You can check your own contributions to refresh your memory about which pages you have worked on (and to easily access them again), and also to find out whether there have been any subsequent edits (see item 18 in the Using the page section below). This can be a useful, quick alternative to accessing your watchlist, particularly if your watchlist contains many pages. Other users' user contribution pages can also be accessed and are useful for seeing how other users have contributed. They can be used to track down vandalism, serial copyright violations, etc.

You can also search users' contributions using the tools listed here.

User contributions pages

Accessing

  • Your own contributions page. To access your own user contributions page, click the drop down labelled with a person icon at the top right corner of the page. Then click Contributions. An alternative is to type in the Search box: Special:MyContributions.
  • Another registered user's contributions page. To access the contributions of a logged-in user (named account), go to the user page (e.g., User:Example) and click on the User contributions link listed under the Tools menu on the right-hand side of the screen. This works even if the user page has not been created yet (i.e., an edit box displays).
  • Contributions of an IP address. To access the contributions of a logged-out user (who is, as of 2023, identified by IP address), use one of the following methods:
  • Just like with a registered user, you can go to the user page (e.g. User:IP number) and click on the User contributions link listed under the Tools menu on the right-hand side of the screen.
  • Click on the IP address where it appears on your watchlist, in Recent changes or in Page history.
  • Put the IP address in the search box and press Go.
  • If the user is currently blocked, a notice will be displayed at the very top of the contributions screen, like this example.

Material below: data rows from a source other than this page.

(* ===== verification/PropsMains.v ===== *)
(** * Theorems on the announcers and the repeater as programs *)

From Stdlib Require Import ZArith Lia String.
From stdpp Require Import base list numbers.
From S2P Require Import Prelude OrdMap Converters Keys Buffers Transfer ChainState Summary.
From S2P Require Import Validation KeyRing Context DevvUri Transactions Blocks Message Blockchain.
From S2P Require Import Oracles Pbuf Files Repeater Announcer CommandLine Programs Mains.
From S2P Require Import Samples PropsAnnouncer PropsRepeater PropsPrograms.

#[local] Open Scope Z_scope.

(** ** Interleavings *)
Lemma interleaving_order {A} (ts : list (list A)) tr : interleaving ts tr ->
  Forall (fun t => t `sublist_of` tr) ts.
Proof.
  induction 1 as [ts F|ts1 x t ts2 tr _ IH].
  - eapply List.Forall_impl; [|exact F]. by intros t ->.
  - apply list.Forall_app in IH as [I1 I2]. apply list.Forall_cons in I2 as [I2 I3].
    apply list.Forall_app. split; [|apply list.Forall_cons; split].
    + eapply List.Forall_impl; [|exact I1]. intros u Hu. by apply sublist_cons.
    + by apply sublist_skip.
    + eapply List.Forall_impl; [|exact I3]. intros u Hu. by apply sublist_cons.
Qed.

(** One thread after the other. *)
Lemma interleaving_serial {A} (ts : list (list A)) : interleaving ts (concat ts).
Proof.
  assert (forall done todo, Forall (fun t : list A => t = []) done -> interleaving (done ++ todo) (concat todo)) as K.
  { intros done todo. revert done. induction todo as [|t todo IH]; intros done F.
    - rewrite app_nil_r. by apply il_done.
    - cbn [concat]. induction t as [|x t IHt].
      + cbn [app]. replace (done ++ [] :: todo) with ((done ++ [[]]) ++ todo) by (by rewrite <- app_assoc).
        apply IH. apply list.Forall_app. split; [done | by constructor].
      + cbn [app]. by apply il_step. }
  by apply (K []).
Qed.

Bear in mind that a public IP address may have been used by different users at different times. Equally, a given user may have used multiple IP addresses and/or usernames (which may well be illegitimate use of multiple accounts, or "sockpuppetry"). Where a user legitimately uses alternative accounts, the alternative accounts should be clearly identified by the user. In any case, each account or IP address will have its own contributions page.

Using the page

Parts of the page and their purposes

Below is a labelled screenshot of a User contributions page and a numbered list discussing each labelled part, followed by a few things not shown in this example:
Example of a user contributions page

  1. The username or IP of the contributor, followed by links to various logs.
  2. This part of the search form allows you to search by username, IP address, or IP address range. An IP range search can use a CIDR range such as 10.0.0.0/8 or a wildcard asterisk, such as 10.11.12.* or 192.168.*. Searching with a wildcard (but not searching with a CIDR range) requires you to be logged in and to have selected "Allow /16, /24 and /27 – /32 CIDR ranges on Special:Contributions forms (uses API), as well as wildcard prefix searches" under Gadgets in Special:Preferences.
  3. These controls allow you to search by namespace: for example, to see only contributions made to templates. The "Invert selection" checkbox displays contributions to namespaces other than the selected namespace. The "Associated namespace" checkbox displays edits to the selected namespace and its talk namespace: for example, the "Template" and "Template talk" pair of namespaces.
  4. The "Tag filter" restricts the display to show only those edits that have been tagged by an Edit filter. For example, "references removed" may be entered here.
  5. The "Only show edits that are latest revisions" checkbox will only display edits where no other change has yet been made to the page. The additional options "Only show edits that are page creations" and "Hide minor edits" are not included in the image. The English Wikipedia use ORES, which adds the option "Hide probably good edits", described at mw:ORES review tool.
  6. The year and month fields allow a quick jump when a user has made many contributions.
  7. Click the "Search" button to redisplay the list of edits after changing any of these selection controls.
  8. The list of edits, shown from newest to oldest. Each edit takes up one line which contains:
  9. The time and date of the edit, displayed in the user's preferred format. The display format, as well as the selected time zone offset, can be changed in the user's "Preferences" page at the top menu, in the "Date and time" section.
  10. (diff) takes you to a diff page showing the changes between that edit and the previous revision. The revision after the edit appears below the changes so you can see the result of the edit.
  11. (hist) takes you to the page history, so you can see all edits made to that page. This can be useful if someone has updated a page you have worked on, and you want to see their changes.
  12. The difference in size between this revision and the previous revision. A green number with a plus sign (+1,864) indicates that the edit added this number of bytes (roughly corresponding to characters) to the page, while a red number with a minus sign (-29) indicates removal. See more at Wikipedia:Added or removed characters.
  13. This is the current name of the page that was edited.
  14. This is the edit summary. It is the text the user wrote in the edit summary box (below the large edit box) describing the purpose of the edit.
  15. Edit summaries like this one begin with an arrow link and grey text, signifying that the user has only selected one section of the page to edit (named in the grey text). This text is automatically added when you select Edit for a section rather than an entire page.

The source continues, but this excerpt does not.